La terre de Dignac étant composée de quartz, de mica et de feldspath , provient évidemment d’une roche primitive , appelée vulgairement granite à trois substances. Il est donc probable que, dans les environs de Dignac, il existe une montagne granitique.. Si Ton considère que Limoges est le seul pays de France qui possède les substances propres à la fabrication de la porcelaine; qu’il en fournit à Sèvres et aux fabriques étrangères, notamment à Andennes, près Namur, on sentira l'importance de la découverte du sieur Mouchard. Il est facile de prévoir que sous peu nous verrons , une nouvelle branche d’industrie s'établir dans le département de la Charente, et que des fabriques de porcelaine s’élèveront à Dignac et à Angoulême.
La Société d’Agriculture doit se féliciter d’avoir la première donné des encouragements au sieur Mouchard pour faire cette découverte ; mais je dois déclarer que c’est principalement à M. le Préfet quelle est due. C’est à son zèle, à ses démarches, à son énergie, et aux encouragements qu’il a donnés au fabricant, que nous devons de connaître cette précieuse mine, qui, sans lui, serait restée cachée. Ruelle, le 17 août 1821.

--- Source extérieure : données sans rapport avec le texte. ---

(* ===== verification/Dataplane.v ===== *)
(** * What the data-plane handlers share (src/dataplane/policy.rs,
      src/dataplane/mod.rs, src/upstream_tls.rs)

    The relay policy of a listener, the upstream leg (a socket, the PROXY
    header announced on it, the TLS session on top of it), and the state a
    handler works on, with the monad its early returns need.  Connecting and
    the TLS handshake with the upstream are parameters. *)

From S2P Require Import Prelude RustStd Net ProxyProtocol Stream TlsHeader HelloCache BindAddr Config Accounting ActiveTracker RuntimeConfig Forward Relay.
Open Scope Z_scope.

(** ** Relay policy *)

Record RelayPolicy := MkPolicy {
  rp_bind : bytes;
  rp_target : option bytes;
  rp_target_port : Z;
  rp_speed_limit : option f64;
  rp_upstream_tls : bool;
}.

(** [RelayPolicy::speed_limit]; [None] is infinity. *)
Definition policy_speed_limit (p : RelayPolicy) : option f64 :=
  match rp_speed_limit p with
  | Some limit => if limit =? 0 then None else Some limit
  | None => None
  end.

Definition for_tls_route (c : DefaultListenerConfig) (a : TlsRouteAction) : RelayPolicy :=
  MkPolicy (dl_bind c) None (default 443 (tls_target_port a)) (speed_limit (ordinary_traffic c))
    match a with
    | Passthrough _ _ _ _ => true
    | Terminate _ _ upstream _ _ => bool_decide (upstream = Tls)
    | TlsReverseProxy _ | Reject => false
    end.

(** ** The upstream leg *)

(** A write to a socket leaves at once. *)
Definition tcp_write (d : bytes) (w : Writer) : bool * Writer :=
  match spend (budget w) with
  | Some b => (true, MkWriter (queued w) (wire w ++ d) b (closed w))
  | None => (false, w)
  end.
(** [ProxyProtocol::announce] on the fresh upstream socket. *)
Definition tcp_announce (pp : ProxyProtocol.ProxyProtocol) (client loc : SocketAddr) (w : Writer) : bool * Writer :=
  if ProxyProtocol.is_none pp then (true, w) else tcp_write (ProxyProtocol.header pp client loc) w.
Definition fresh_socket (b : option nat) : Writer := MkWriter [] [] b false.

(** What a TLS handshake with the upstream does: the chunks the client side
    writes, and the session it gives (its write budget and what the peer
    sends), if any. *)
Record Handshake := MkHandshake { hs_written : list bytes; hs_session : option (option nat * Source) }.
(** What connecting to an endpoint gives: the socket's write budget, what the
    peer sends on it in the clear, and a handshake for a server name. *)
Record Upstream := MkUpstream { up_budget : option nat; up_replies : Source; up_handshake : bytes → Handshake }.
(** The connection to the upstream as the peer sees it: the socket, and the
    name and the plaintext of the TLS session on it. *)
Record Leg := MkLeg { leg_endpoint : bytes; leg_socket : Writer; leg_session : option (bytes * Writer) }.
Definition leg_writer (l : Leg) : Writer := match leg_session l with Some (_, w) => w | None => leg_socket l end.
Definition set_leg_writer (w : Writer) (l : Leg) : Leg :=
  match leg_session l with
  | Some (name, _) => MkLeg (leg_endpoint l) (leg_socket l) (Some (name, w))
  | None => MkLeg (leg_endpoint l) w None
  end.

(** How a relay ended: which directions were not cut by its monitor. *)
Record RelayOutcome := MkOutcome { upload_whole : bool; download_whole : bool }.

(** ** The state of a handler *)

Section plane.
Context {S : Type}.

(** The process's loop caches and group table, the reports about the
    connection, the listener's counters, the client's two directions and the
    upstream leg. *)
Record Plane := MkPlane {
  pl_hellos : Cache bytes;
  pl_tokens : Cache bytes;
  pl_pools : Pools;
  pl_tracks : list track;
  pl_stats : ListenerStats;
  pl_client : ConnStream S;
  pl_out : Writer;
  pl_leg : option Leg;
}.
Definition set_caches (hellos tokens : Cache bytes) (p : Plane) : Plane :=
  MkPlane hellos tokens (pl_pools p) (pl_tracks p) (pl_stats p) (pl_client p) (pl_out p) (pl_leg p).
Definition set_pools (pools : Pools) (p : Plane) : Plane :=
  MkPlane (pl_hellos p) (pl_tokens p) pools (pl_tracks p) (pl_stats p) (pl_client p) (pl_out p) (pl_leg p).
Definition set_reports (tracks : list track) (stats : ListenerStats) (p : Plane) : Plane :=
  MkPlane (pl_hellos p) (pl_tokens p) (pl_pools p) tracks stats (pl_client p) (pl_out p) (pl_leg p).
Definition set_client (c : ConnStream S) (p : Plane) : Plane :=
  MkPlane (pl_hellos p) (pl_tokens p) (pl_pools p) (pl_tracks p) (pl_stats p) c (pl_out p) (pl_leg p).
Definition set_out (w : Writer) (p : Plane) : Plane :=
  MkPlane (pl_hellos p) (pl_tokens p) (pl_pools p) (pl_tracks p) (pl_stats p) (pl_client p) w (pl_leg p).
Definition set_leg (l : option Leg) (p : Plane) : Plane :=
  MkPlane (pl_hellos p) (pl_tokens p) (pl_pools p) (pl_tracks p) (pl_stats p) (pl_client p) (pl_out p) l.

Context {E : Type}.
Definition plane (A : Type) : Type := Plane → result E A * Plane.
#[global] Instance plane_ret : MRet plane := λ A a p, (Ok a, p).
#[global] Instance plane_bind : MBind plane := λ A B f m p,
  match m p with (Ok a, p) => f a p | (Err e, p) => (Err e, p) end.

Definition plane_fail {A} (e : E) : plane A := λ p, (Err e, p).
(** [active_tracker] calls, and the ones that go with the listener's
    counters. *)
Definition report (u : track) : plane () := λ p, (Ok (), set_reports (pl_tracks p ++ [u]) (pl_stats p) p).
Definition count_uploaded (n : Z) : plane () := λ p,
  (Ok (), set_reports (pl_tracks p ++ [TrackUploaded n]) (increase_uploaded_bytes n (pl_stats p)) p).
Definition count_downloaded (n : Z) : plane () := λ p,
  (Ok (), set_reports (pl_tracks p ++ [TrackDownloaded n]) (increase_downloaded_bytes n (pl_stats p)) p).
(** A write to the upstream, failing with [e]. *)
Definition upstream_op (op : Writer → bool * Writer) (e : E) : plane () := λ p,
  match pl_leg p with
  | None => (Err e, p)
  | Some l => let '(ok, w) := op (leg_writer l) in
              ((if ok then Ok () else Err e), set_leg (Some (set_leg_writer w l)) p)
  end.
Definition client_op (op : Writer → bool * Writer) (e : E) : plane () := λ p,
  let '(ok, w) := op (pl_out p) in ((if ok then Ok () else Err e), set_out w p).

(** [connect_trust_all_tls]: the handshake's writes pass the observer, which
    registers our own ClientHello in the loop cache. *)
Definition connect_trust_all_tls (now : Z) (u : Upstream) (server_name : bytes) (e : E) : plane Source := λ p,
  match pl_leg p with
  | None => (Err e, p)
  | Some l =>
      let hs := up_handshake u server_name in
      let hellos := foldl (λ c random, cache_insert now DEFAULT_TTL random c) (pl_hellos p) (observe_all (hs_written hs) tracking_new) in
      let w := leg_socket l in
      let socket := MkWriter (queued w) (wire w ++ concat (hs_written hs)) (budget w) (closed w) in
      let p := set_caches hellos (pl_tokens p) p in
      match hs_session hs with
      | None => (Err e, set_leg (Some (MkLeg (leg_endpoint l) socket None)) p)
      | Some (b, replies) =>
          (Ok replies, set_leg (Some (MkLeg (leg_endpoint l) socket (Some (server_name, fresh_socket b)))) p)
      end
  end.

(** The bytes a pipe counted, reported like its calls do one by one. *)
Definition relayed (initial counter : Z) : Z := (counter - initial) mod (u64_max + 1).
(** [relay::relay] on the halves of the client and the upstream: [run] is
    [Relay.relay] or [Relay.relay_keep_open].  The result says which
    directions ended by themselves. *)
Definition plane_relay {CR UR : Type} `{AsyncReadOk CR} `{AsyncReadOk UR} (initial : Z) (e : E)
  (run : Writer → Writer → RelayState CR UR) : plane RelayOutcome := λ p,
  match pl_leg p with
  | None => (Err e, p)
  | Some l =>
      let r := run (pl_out p) (leg_writer l) in
      (_ ← count_uploaded (relayed initial (t_counter (r_up r)));
       _ ← count_downloaded (relayed 0 (t_counter (r_down r)));
       mret (MkOutcome (is_finished (r_up r)) (is_finished (r_down r))))
        (set_out (t_writer (r_down r)) (set_leg (Some (set_leg_writer (t_writer (r_up r)) l)) p))
  end.

Lemma plane_bind_inv {A B} (m : plane A) (k : A → plane B) p r p' :
  (m ≫= k) p = (r, p') → (∃ e, m p = (Err e, p') ∧ r = Err e) ∨ ∃ a p1, m p = (Ok a, p1) ∧ k a p1 = (r, p').
Proof.
  unfold mbind, plane_bind. destruct (m p) as [[a|e] p1]; [|intros [= <- <-]; left; by exists e].
  intros Hk. right. by exists a, p1.
Qed.
Lemma plane_bind_ok {A B} (m : plane A) (k : A → plane B) p a p1 : m p = (Ok a, p1) → (m ≫= k) p = k a p1.
Proof. unfold mbind, plane_bind. by intros ->. Qed.
End plane.
Arguments Plane : clear implicits.
Arguments plane : clear implicits.

(** A bind that ran: either it failed there, or it went on. *)
Ltac plane_step H := let e := fresh "e" in let E := fresh "E" in
  let He := fresh "He" in
  apply plane_bind_inv in H as [(e & E & He)|(? & ? & E & H)];
  [first [discriminate He|let r := match type of He with ?r = _ => r end in subst r]|].

Lemma leg_writer_set w l : leg_writer (set_leg_writer w l) = w.
Proof. unfold leg_writer, set_leg_writer. by destruct (leg_session l) as [[name ?]|]. Qed.
Lemma set_leg_writer_twice w w' l : set_leg_writer w (set_leg_writer w' l) = set_leg_writer w l.
Proof. unfold set_leg_writer. by destruct (leg_session l) as [[name ?]|] eqn:E; cbn. Qed.
Lemma set_leg_writer_same l : set_leg_writer (leg_writer l) l = l.
Proof. destruct l as [e s [[name w]|]]; done. Qed.

Lemma upstream_op_inv {S E} op (e : E) (p : Plane S) l r p' :
  pl_leg p = Some l → upstream_op op e p = (r, p') →
  p' = set_leg (Some (set_leg_writer (op (leg_writer l)).2 l)) p ∧ r = if (op (leg_writer l)).1 then Ok () else Err e.
Proof. unfold upstream_op. intros ->. destruct (op (leg_writer l)). by intros [= <- <-]. Qed.

Lemma plane_relay_inv {S E CR UR : Type} `{AsyncReadOk CR} `{AsyncReadOk UR} initial (e : E) (run : Writer → Writer → RelayState CR UR) (p : Plane S) l r p' :
  pl_leg p = Some l → plane_relay initial e run p = (r, p') →
  let out := run (pl_out p) (leg_writer l) in
  r = Ok (MkOutcome (is_finished (r_up out)) (is_finished (r_down out))) ∧
  pl_out p' = t_writer (r_down out) ∧ pl_leg p' = Some (set_leg_writer (t_writer (r_up out)) l) ∧
  pl_client p' = pl_client p ∧ pl_hellos p' = pl_hellos p ∧ pl_pools p' = pl_pools p ∧
  pl_tracks p' = pl_tracks p ++ [TrackUploaded (relayed initial (t_counter (r_up out))); TrackDownloaded (relayed 0 (t_counter (r_down out)))].
Proof. unfold plane_relay. intros -> [= <- <-]. cbn. by rewrite <-app_assoc. Qed.

Lemma announce_inv pp remote loc b :
  let '(ok, w) := tcp_announce pp remote loc (fresh_socket b) in
  closed w = false ∧ queued w = [] ∧ if ok then accepted w = ProxyProtocol.header pp remote loc ∧ (b = None → budget w = None) else accepted w = [].
Proof.
  unfold tcp_announce, tcp_write, fresh_socket, accepted. destruct pp; cbn [ProxyProtocol.is_none].
  { split_and!; [done|done| |done]. cbn. unfold ProxyProtocol.header. by destruct (ProxyProtocol.same_family remote loc). }
  all: destruct b as [[|b]|]; cbn [spend budget queued wire closed]; split_and!; try done; cbn; by rewrite app_nil_r.
Qed.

JURE, Membre de la Société d'Agriculture

P.-S. Depuis que ce rapport est écrit, le sieur Mouchard a fabriqué de nouveaux vases, qui ont été présentés à la Société. Ces vases ont une cassure très-blanche, mais le grain n’est pas aussi fin, et la porcelaine a peu de translucidité. Le sieur Mouchard va tâcher de perfectionner ses essais.

RAPPORT

Sur les Vases de Porcelaine confectionnés par le sieur Mouchard.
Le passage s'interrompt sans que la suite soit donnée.